(* ===== verification/SplMath.v ===== *)
(** * Divisions, square roots, bit reversal and the Hanning window

    Models division_operations.c, spl_sqrt_floor.c, spl_sqrt.c,
    sqrt_of_one_minus_x_squared.c, complex_bit_reverse.c and
    get_hanning_window.c of src/orbit/webrtc/common_audio/signal_processing/. *)

From S2P Require Import Prelude SplInl.
Import SplInl.

Module SplMath.

(** ** division_operations.c *)

Definition WebRtcSpl_DivU32U16 (num den : Z) : Z :=
  if negb (den =? 0) then u32 (Z.quot num den) else 0xFFFFFFFF.

Definition WebRtcSpl_DivW32W16 (num den : Z) : Z :=
  if negb (den =? 0) then s32 (Z.quot num den) else 0x7FFFFFFF.

Definition WebRtcSpl_DivW32W16ResW16 (num den : Z) : Z :=
  if negb (den =? 0) then s16 (Z.quot num den) else 0x7FFF.

(** One turn of [while (k--)]. *)
Definition div_q31_step (L_den : Z) (s : Z * Z) : Z * Z :=
  let (L_num, div) := s in
  let div := s32 (Z.shiftl div 1) in
  let L_num := s32 (Z.shiftl L_num 1) in
  if L_den <=? L_num then (s32 (L_num - L_den), s32 (div + 1)) else (L_num, div).

Definition WebRtcSpl_DivResultInQ31 (num den : Z) : Z :=
  if num =? 0 then 0
  else
    let L_num := if num <? 0 then s32 (- num) else num in
    let L_den := if den <? 0 then s32 (- den) else den in
    let change_sign := b2z (num <? 0) + b2z (den <? 0) in
    let (_, div) := for_up 0 31 (fun _ => div_q31_step L_den) (L_num, 0) in
    if change_sign =? 1 then s32 (- div) else div.

Definition WebRtcSpl_DivW32HiLow (num den_hi den_low : Z) : Z :=
  let approx := s16 (WebRtcSpl_DivW32W16 0x1FFFFFFF den_hi) in
  let tmpW32 := s32 (s32 (Z.shiftl (den_hi * approx) 1) +
                     Z.shiftl (Z.shiftr (den_low * approx) 15) 1) in
  let tmpW32 := s32 (0x7fffffff - tmpW32) in
  let tmp_hi := s16 (Z.shiftr tmpW32 16) in
  let tmp_low := s16 (Z.shiftr (s32 (tmpW32 - s32 (Z.shiftl tmp_hi 16))) 1) in
  let tmpW32 := s32 (Z.shiftl (s32 (tmp_hi * approx + Z.shiftr (tmp_low * approx) 15)) 1) in
  let tmp_hi := s16 (Z.shiftr tmpW32 16) in
  let tmp_low := s16 (Z.shiftr (s32 (tmpW32 - s32 (Z.shiftl tmp_hi 16))) 1) in
  let num_hi := s16 (Z.shiftr num 16) in
  let num_low := s16 (Z.shiftr (s32 (num - s32 (Z.shiftl num_hi 16))) 1) in
  let tmpW32 := s32 (num_hi * tmp_hi + Z.shiftr (num_hi * tmp_low) 15 +
                     Z.shiftr (num_low * tmp_hi) 15) in
  WEBRTC_SPL_LSHIFT_W32 tmpW32 3.

(** ** spl_sqrt_floor.c *)

Definition WEBRTC_SPL_SQRT_ITER (N : Z) (s : Z * Z) : Z * Z :=
  let (value, root) := s in
  let try1 := s32 (root + Z.shiftl 1 N) in
  let t := s32 (Z.shiftl try1 N) in
  if t <=? value then (s32 (value - t), Z.lor root (Z.shiftl 2 N)) else (value, root).

Definition WebRtcSpl_SqrtFloor (value : Z) : Z :=
  let s := (value, 0) in
  let s := WEBRTC_SPL_SQRT_ITER 15 s in
  let s := WEBRTC_SPL_SQRT_ITER 14 s in
  let s := WEBRTC_SPL_SQRT_ITER 13 s in
  let s := WEBRTC_SPL_SQRT_ITER 12 s in
  let s := WEBRTC_SPL_SQRT_ITER 11 s in
  let s := WEBRTC_SPL_SQRT_ITER 10 s in
  let s := WEBRTC_SPL_SQRT_ITER 9 s in
  let s := WEBRTC_SPL_SQRT_ITER 8 s in
  let s := WEBRTC_SPL_SQRT_ITER 7 s in
  let s := WEBRTC_SPL_SQRT_ITER 6 s in
  let s := WEBRTC_SPL_SQRT_ITER 5 s in
  let s := WEBRTC_SPL_SQRT_ITER 4 s in
  let s := WEBRTC_SPL_SQRT_ITER 3 s in
  let s := WEBRTC_SPL_SQRT_ITER 2 s in
  let s := WEBRTC_SPL_SQRT_ITER 1 s in
  let s := WEBRTC_SPL_SQRT_ITER 0 s in
  Z.shiftr (snd s) 1.

(** ** spl_sqrt.c *)

Definition WebRtcSpl_SqrtLocal (in_ : Z) : Z :=
  let B := Z.quot in_ 2 in
  let B := s32 (B - 0x40000000) in
  let x_half := s16 (Z.shiftr B 16) in
  let B := s32 (B + 0x40000000) in
  let B := s32 (B + 0x40000000) in
  let x2 := s32 (x_half * x_half * 2) in
  let A := s32 (- x2) in
  let B := s32 (B + Z.shiftr A 1) in
  let A := Z.shiftr A 16 in
  let A := s32 (A * A * 2) in
  let t16 := s16 (Z.shiftr A 16) in
  let B := s32 (B + s32 (-20480 * t16 * 2)) in
  let A := s32 (x_half * t16 * 2) in
  let t16 := s16 (Z.shiftr A 16) in
  let B := s32 (B + s32 (28672 * t16 * 2)) in
  let t16 := s16 (Z.shiftr x2 16) in
  let A := s32 (x_half * t16 * 2) in
  let B := s32 (B + Z.shiftr A 1) in
  s32 (B + 32768).

(** What follows the call of [WebRtcSpl_SqrtLocal]. *)
Definition sqrt_scale (A sh : Z) : Z :=
  let k_sqrt_2 := 23170 in
  let nshift := Z.quot sh 2 in
  let A :=
    if 2 * nshift =? sh then
      let t16 := s16 (Z.shiftr A 16) in
      let A := s32 (k_sqrt_2 * t16 * 2) in
      let A := s32 (A + 32768) in
      let A := Z.land A 0x7fff0000 in
      Z.shiftr A 15
    else Z.shiftr A 16 in
  let A := Z.land A 0x0000ffff in
  Z.shiftr A nshift.

Definition WebRtcSpl_Sqrt (value : Z) : Z :=
  let A := value in
  if A =? 0 then 0
  else
    let sh := WebRtcSpl_NormW32 A in
    let A := WEBRTC_SPL_LSHIFT_W32 A sh in
    let A := if A <? 0x7fffffff - 32767 then s32 (A + 32768) else 0x7fffffff in
    let x_norm := s16 (Z.shiftr A 16) in
    let A := WEBRTC_SPL_LSHIFT_W32 x_norm 16 in
    let A := s32 (WEBRTC_SPL_ABS_W32 A) in
    let A := WebRtcSpl_SqrtLocal A in
    sqrt_scale A sh.

(** [yQ15] may be [xQ15] itself: each element is read before it is written. *)
Definition WebRtcSpl_SqrtOfOneMinusXSquared (xQ15 : list Z) (vector_length : nat)
    (yQ15 : list Z) : list Z :=
  for_up 0 vector_length (fun m yQ15 =>
    let tmp := rd xQ15 m in
    let sq := s32 (tmp * tmp) in
    let sq := s32 (1073741823 - sq) in
    wr yQ15 m (s16 (WebRtcSpl_Sqrt sq))) yQ15.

____________

### TASK STATEMENT
The reply should be a precise retyping of all the data.

### OUTPUT BELOW
(* ===== verification/SplMath.v ===== *)
(** * Divisions, square roots, bit reversal and the Hanning window

    Models division_operations.c, spl_sqrt_floor.c, spl_sqrt.c,
    sqrt_of_one_minus_x_squared.c, complex_bit_reverse.c and
    get_hanning_window.c of src/orbit/webrtc/common_audio/signal_processing/. *)

From S2P Require Import Prelude SplInl.
Import SplInl.

Module SplMath.

(** ** division_operations.c *)

Definition WebRtcSpl_DivU32U16 (num den : Z) : Z :=
  if negb (den =? 0) then u32 (Z.quot num den) else 0xFFFFFFFF.

Definition WebRtcSpl_DivW32W16 (num den : Z) : Z :=
  if negb (den =? 0) then s32 (Z.quot num den) else 0x7FFFFFFF.

Definition WebRtcSpl_DivW32W16ResW16 (num den : Z) : Z :=
  if negb (den =? 0) then s16 (Z.quot num den) else 0x7FFF.

(** One turn of [while (k--)]. *)
Definition div_q31_step (L_den : Z) (s : Z * Z) : Z * Z :=
  let (L_num, div) := s in
  let div := s32 (Z.shiftl div 1) in
  let L_num := s32 (Z.shiftl L_num 1) in
  if L_den <=? L_num then (s32 (L_num - L_den), s32 (div + 1)) else (L_num, div).

Definition WebRtcSpl_DivResultInQ31 (num den : Z) : Z :=
  if num =? 0 then 0
  else
    let L_num := if num <? 0 then s32 (- num) else num in
    let L_den := if den <? 0 then s32 (- den) else den in
    let change_sign := b2z (num <? 0) + b2z (den <? 0) in
    let (_, div) := for_up 0 31 (fun _ => div_q31_step L_den) (L_num, 0) in
    if change_sign =? 1 then s32 (- div) else div.

Definition WebRtcSpl_DivW32HiLow (num den_hi den_low : Z) : Z :=
  let approx := s16 (WebRtcSpl_DivW32W16 0x1FFFFFFF den_hi) in
  let tmpW32 := s32 (s32 (Z.shiftl (den_hi * approx) 1) +
                     Z.shiftl (Z.shiftr (den_low * approx) 15) 1) in
  let tmpW32 := s32 (0x7fffffff - tmpW32) in
  let tmp_hi := s16 (Z.shiftr tmpW32 16) in
  let tmp_low := s16 (Z.shiftr (s32 (tmpW32 - s32 (Z.shiftl tmp_hi 16))) 1) in
  let tmpW32 := s32 (Z.shiftl (s32 (tmp_hi * approx + Z.shiftr (tmp_low * approx) 15)) 1) in
  let tmp_hi := s16 (Z.shiftr tmpW32 16) in
  let tmp_low := s16 (Z.shiftr (s32 (tmpW32 - s32 (Z.shiftl tmp_hi 16))) 1) in
  let num_hi := s16 (Z.shiftr num 16) in
  let num_low := s16 (Z.shiftr (s32 (num - s32 (Z.shiftl num_hi 16))) 1) in
  let tmpW32 := s32 (num_hi * tmp_hi + Z.shiftr (num_hi * tmp_low) 15 +
                     Z.shiftr (num_low * tmp_hi) 15) in
  WEBRTC_SPL_LSHIFT_W32 tmpW32 3.

(** ** spl_sqrt_floor.c *)

Definition WEBRTC_SPL_SQRT_ITER (N : Z) (s : Z * Z) : Z * Z :=
  let (value, root) := s in
  let try1 := s32 (root + Z.shiftl 1 N) in
  let t := s32 (Z.shiftl try1 N) in
  if t <=? value then (s32 (value - t), Z.lor root (Z.shiftl 2 N)) else (value, root).

Definition WebRtcSpl_SqrtFloor (value : Z) : Z :=
  let s := (value, 0) in
  let s := WEBRTC_SPL_SQRT_ITER 15 s in
  let s := WEBRTC_SPL_SQRT_ITER 14 s in
  let s := WEBRTC_SPL_SQRT_ITER 13 s in
  let s := WEBRTC_SPL_SQRT_ITER 12 s in
  let s := WEBRTC_SPL_SQRT_ITER 11 s in
  let s := WEBRTC_SPL_SQRT_ITER 10 s in
  let s := WEBRTC_SPL_SQRT_ITER 9 s in
  let s := WEBRTC_SPL_SQRT_ITER 8 s in
  let s := WEBRTC_SPL_SQRT_ITER 7 s in
  let s := WEBRTC_SPL_SQRT_ITER 6 s in
  let s := WEBRTC_SPL_SQRT_ITER 5 s in
  let s := WEBRTC_SPL_SQRT_ITER 4 s in
  let s := WEBRTC_SPL_SQRT_ITER 3 s in
  let s := WEBRTC_SPL_SQRT_ITER 2 s in
  let s := WEBRTC_SPL_SQRT_ITER 1 s in
  let s := WEBRTC_SPL_SQRT_ITER 0 s in
  Z.shiftr (snd s) 1.

(** ** spl_sqrt.c *)

Definition WebRtcSpl_SqrtLocal (in_ : Z) : Z :=
  let B := Z.quot in_ 2 in
  let B := s32 (B - 0x40000000) in
  let x_half := s16 (Z.shiftr B 16) in
  let B := s32 (B + 0x40000000) in
  let B := s32 (B + 0x40000000) in
  let x2 := s32 (x_half * x_half * 2) in
  let A := s32 (- x2) in
  let B := s32 (B + Z.shiftr A 1) in
  let A := Z.shiftr A 16 in
  let A := s32 (A * A * 2) in
  let t16 := s16 (Z.shiftr A 16) in
  let B := s32 (B + s32 (-20480 * t16 * 2)) in
  let A := s32 (x_half * t16 * 2) in
  let t16 := s16 (Z.shiftr A 16) in
  let B := s32 (B + s32 (28672 * t16 * 2)) in
  let t16 := s16 (Z.shiftr x2 16) in
  let A := s32 (x_half * t16 * 2) in
  let B := s32 (B + Z.shiftr A 1) in
  s32 (B + 32768).

(** What follows the call of [WebRtcSpl_SqrtLocal]. *)
Definition sqrt_scale (A sh : Z) : Z :=
  let k_sqrt_2 := 23170 in
  let nshift := Z.quot sh 2 in
  let A :=
    if 2 * nshift =? sh then
      let t16 := s16 (Z.shiftr A 16) in
      let A := s32 (k_sqrt_2 * t16 * 2) in
      let A := s32 (A + 32768) in
      let A := Z.land A 0x7fff0000 in
      Z.shiftr A 15
    else Z.shiftr A 16 in
  let A := Z.land A 0x0000ffff in
  Z.shiftr A nshift.

Definition WebRtcSpl_Sqrt (value : Z) : Z :=
  let A := value in
  if A =? 0 then 0
  else
    let sh := WebRtcSpl_NormW32 A in
    let A := WEBRTC_SPL_LSHIFT_W32 A sh in
    let A := if A <? 0x7fffffff - 32767 then s32 (A + 32768) else 0x7fffffff in
    let x_norm := s16 (Z.shiftr A 16) in
    let A := WEBRTC_SPL_LSHIFT_W32 x_norm 16 in
    let A := s32 (WEBRTC_SPL_ABS_W32 A) in
    let A := WebRtcSpl_SqrtLocal A in
    sqrt_scale A sh.

(** [yQ15] may be [xQ15] itself: each element is read before it is written. *)
Definition WebRtcSpl_SqrtOfOneMinusXSquared (xQ15 : list Z) (vector_length : nat)
    (yQ15 : list Z) : list Z :=
  for_up 0 vector_length (fun m yQ15 =>
    let tmp := rd xQ15 m in
    let sq := s32 (tmp * tmp) in
    let sq := s32 (1073741823 - sq) in
    wr yQ15 m (s16 (WebRtcSpl_Sqrt sq))) yQ15.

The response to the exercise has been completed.